→ **WHAT IS NEEDED**: Below is a set of entries. Print the line that contains "rewrite IH by lia. f_equal." and every later line word for word, through the final one.

→ **INFORMATION SUPPLIED**:

(** X7. The cost of finalisation: with fewer than 56 bytes buffered the
    buffered bytes and the padding make one block and the hash words go
    through one compression; with 56 bytes or more they make two blocks
    and the hash words go through two, chained. *)
Theorem finalization_compresses_once_or_twice (d : digest) :
  digest_ok d -> d_nx d = d_len d mod 64 ->
  exists d',
    pad d = Ok d'
    /\ let tail := buffered d ++ padding (d_len d) in
       (d_nx d < 56 ->
        len tail = 64 /\ d_h d' = compress (d_h d) tail)
       /\ (56 <= d_nx d ->
           len tail = 128
           /\ d_h d' = compress (compress (d_h d) (firstn 64 tail)) (skipn 64 tail)).
Proof.
  intros Hok Hnx. pose proof Hok as [Hx Hrange].
  destruct (pad_local d Hok Hnx) as (d' & Hpad & _ & _ & Hh & _).
  exists d'. split; [exact Hpad|]. cbn zeta.
  assert (Hlen : len (buffered d ++ padding (d_len d))
                 = d_nx d + pad_length (d_len d) + 8).
  { unfold padding. rewrite !len_app, len_padding_head.
    unfold buffered. rewrite len_firstn by lia. change (len (be64 _)) with 8. lia. }
  unfold pad_length in Hlen. rewrite <- Hnx in Hlen.
  split; intros Hcase.
  - replace (d_nx d <? 56) with true in Hlen by (symmetry; apply Z.ltb_lt; lia).
    split; [lia|]. rewrite Hh. apply blockGenericDirect_one. lia.
  - replace (d_nx d <? 56) with false in Hlen by (symmetry; apply Z.ltb_ge; lia).
    split; [lia|]. rewrite Hh.
    unfold blockGenericDirect, chunk. rewrite Hlen.
    replace (d_nx d + (64 + 56 - d_nx d) + 8) with 128 by lia.
    change (Z.to_nat (128 / 64)) with 2%nat. cbn [compress_blocks].
    f_equal. apply firstn_all2. rewrite length_skipn. unfold len in Hlen. lia.
Qed.

(** *** The streaming interface against the one-shot helper *)

Lemma be32_bounds (s : Z) : Forall (fun b => 0 <= b < 256) (be32 s).
Proof.
  unfold be32, to_byte. repeat constructor; apply Z.mod_pos_bound; lia.
Qed.

Lemma be_bytes_bounds (ws : list Z) : Forall (fun b => 0 <= b < 256) (be_bytes ws).
Proof.
  unfold be_bytes. induction ws as [|w ws IH]; [constructor|].
  cbn [flat_map]. apply Forall_app. split; [apply be32_bounds | exact IH].
Qed.

(** X8. [Sum256] is total: for every input it returns, without a panic,
    [Size] bytes, each of them in the range of a byte whatever words the
    compression function leaves. *)
Theorem Sum256_returns_32_bytes (data : list Z) :
  exists out,
    Sum256 data = Ok out
    /\ len out = Size
    /\ Forall (fun b => 0 <= b < 256) out.
Proof.
  exists (stream_digest data). split; [apply Sum256_stream|].
  split; [apply len_stream_digest | apply be_bytes_bounds].
Qed.

(** X9. The streaming interface computes what [Sum256] computes: after
    [Reset] on a digest in any state, stale buffer contents included, and
    any sequence of [Write] calls, [Sum] returns its argument followed by
    the [Sum256] of the bytes written. *)
Theorem Sum_after_Reset_is_Sum256
  (d0 : digest) (chunks : list (list Z)) (inp : list Z) :
  len (d_x d0) = 64 ->
  exists d out,
    write_all (Reset d0) chunks = Ok d
    /\ Sum256 (concat chunks) = Ok out
    /\ Sum d inp = Ok (d, inp ++ out)
    /\ len (inp ++ out) = len inp + Size.
Proof.
  intros Hx.
  destruct (stream_absorbed d0 chunks Hx) as (d & Hall & Habs).
  pose proof (finalize_absorbed d _ Habs) as Hfin.
  exists d, (stream_digest (concat chunks)).
  split; [exact Hall|]. split; [apply Sum256_stream|]. split.
  - unfold Sum. unfold finalize in Hfin.
    destruct (checkSum d) as [[d' o]|]; cbn [bind] in *; [|discriminate].
    injection Hfin as ->. reflexivity.
  - rewrite len_app, len_stream_digest. reflexivity.
Qed.

(** *** [Int2Bytes] on slices of any length *)

Lemma shiftl_2 (i : Z) : Z.shiftl i 2 = 4 * i.
Proof. rewrite Z.shiftl_mul_pow2 by lia. change (2 ^ 2) with 4. lia. Qed.

Lemma firstn_app3 {A} (a m r : list A) (n : nat) :
  n = (length a + length m)%nat -> firstn n (a ++ m ++ r) = a ++ m.
Proof.
  intros ->. rewrite app_assoc, <- length_app.
  rewrite firstn_app_le by lia. apply firstn_all.
Qed.

Lemma skipn_app3 {A} (a m r : list A) (n j : nat) :
  n = (length a + length m + j)%nat -> skipn n (a ++ m ++ r) = skipn j r.
Proof.
  intros ->. rewrite app_assoc, <- length_app, skipn_app.
  rewrite (skipn_all2 (a ++ m)) by lia. cbn [app]. f_equal. lia.
Qed.

Lemma Int2Bytes_from_ok (h : list Z) :
  forall (i : Z) (digest : list Z),
    0 <= i -> 4 * i + 4 * len h <= len digest ->
    Int2Bytes_from i h digest
    = Ok (firstn (Z.to_nat (4 * i)) digest ++ be_bytes h
          ++ skipn (Z.to_nat (4 * i + 4 * len h)) digest).
Proof.
  induction h as [|s h IH]; intros i digest Hi Hfit.
  - cbn [Int2Bytes_from be_bytes flat_map app]. change (len (@nil Z)) with 0.
    rewrite Z.mul_0_r, Z.add_0_r, firstn_skipn. reflexivity.
  - assert (Hlen : len (s :: h) = 1 + len h) by (unfold len; cbn [length]; lia).
    pose proof (len_nonneg h) as Hh. rewrite Hlen in *.
    cbn [Int2Bytes_from]. rewrite shiftl_2.
    rewrite slice_from_ok by lia. cbn [bind]. unfold PutUint32.
    replace (len (skipn (Z.to_nat (4 * i)) digest) <? 4) with false
      by (symmetry; apply Z.ltb_ge; rewrite len_skipn by lia; lia).
    cbn [bind]. fold (be32 s).
    set (digest1 := write_back digest (4 * i) _).
    assert (Hd1 : digest1 = firstn (Z.to_nat (4 * i)) digest ++ be32 s
                            ++ skipn (Z.to_nat (4 * i + 4)) digest).
    { unfold digest1, write_back. f_equal. unfold be32. cbn [app]. do 4 f_equal.
      rewrite skipn_skipn. f_equal. lia. }
    assert (Hl1 : len digest1 = len digest).
    { rewrite Hd1, !len_app, len_firstn, len_skipn by lia.
      change (len (be32 s)) with 4. lia. }
    rewrite IH by lia. f_equal.
    assert (Hk : length (firstn (Z.to_nat (4 * i)) digest) = Z.to_nat (4 * i))
      by (rewrite length_firstn; unfold len in *; lia).
    rewrite Hd1.
    rewrite (firstn_app3 (firstn (Z.to_nat (4 * i)) digest) (be32 s))
      by (rewrite Hk; change (length (be32 s)) with 4%nat; lia).
    rewrite (skipn_app3 (firstn (Z.to_nat (4 * i)) digest) (be32 s) _ _
               (Z.to_nat (4 * len h)))
      by (rewrite Hk; change (length (be32 s)) with 4%nat; lia).
    rewrite skipn_skipn.
    change (be_bytes (s :: h)) with (be32 s ++ be_bytes h).
    rewrite <- !app_assoc. do 4 f_equal. lia.
Qed.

→ **WORKED SOLUTION**:
    rewrite IH by lia. f_equal.
    assert (Hk : length (firstn (Z.to_nat (4 * i)) digest) = Z.to_nat (4 * i))
      by (rewrite length_firstn; unfold len in *; lia).
    rewrite Hd1.
    rewrite (firstn_app3 (firstn (Z.to_nat (4 * i)) digest) (be32 s))
      by (rewrite Hk; change (length (be32 s)) with 4%nat; lia).
    rewrite (skipn_app3 (firstn (Z.to_nat (4 * i)) digest) (be32 s) _ _
               (Z.to_nat (4 * len h)))
      by (rewrite Hk; change (length (be32 s)) with 4%nat; lia).
    rewrite skipn_skipn.
    change (be_bytes (s :: h)) with (be32 s ++ be_bytes h).
    rewrite <- !app_assoc. do 4 f_equal. lia.
Qed.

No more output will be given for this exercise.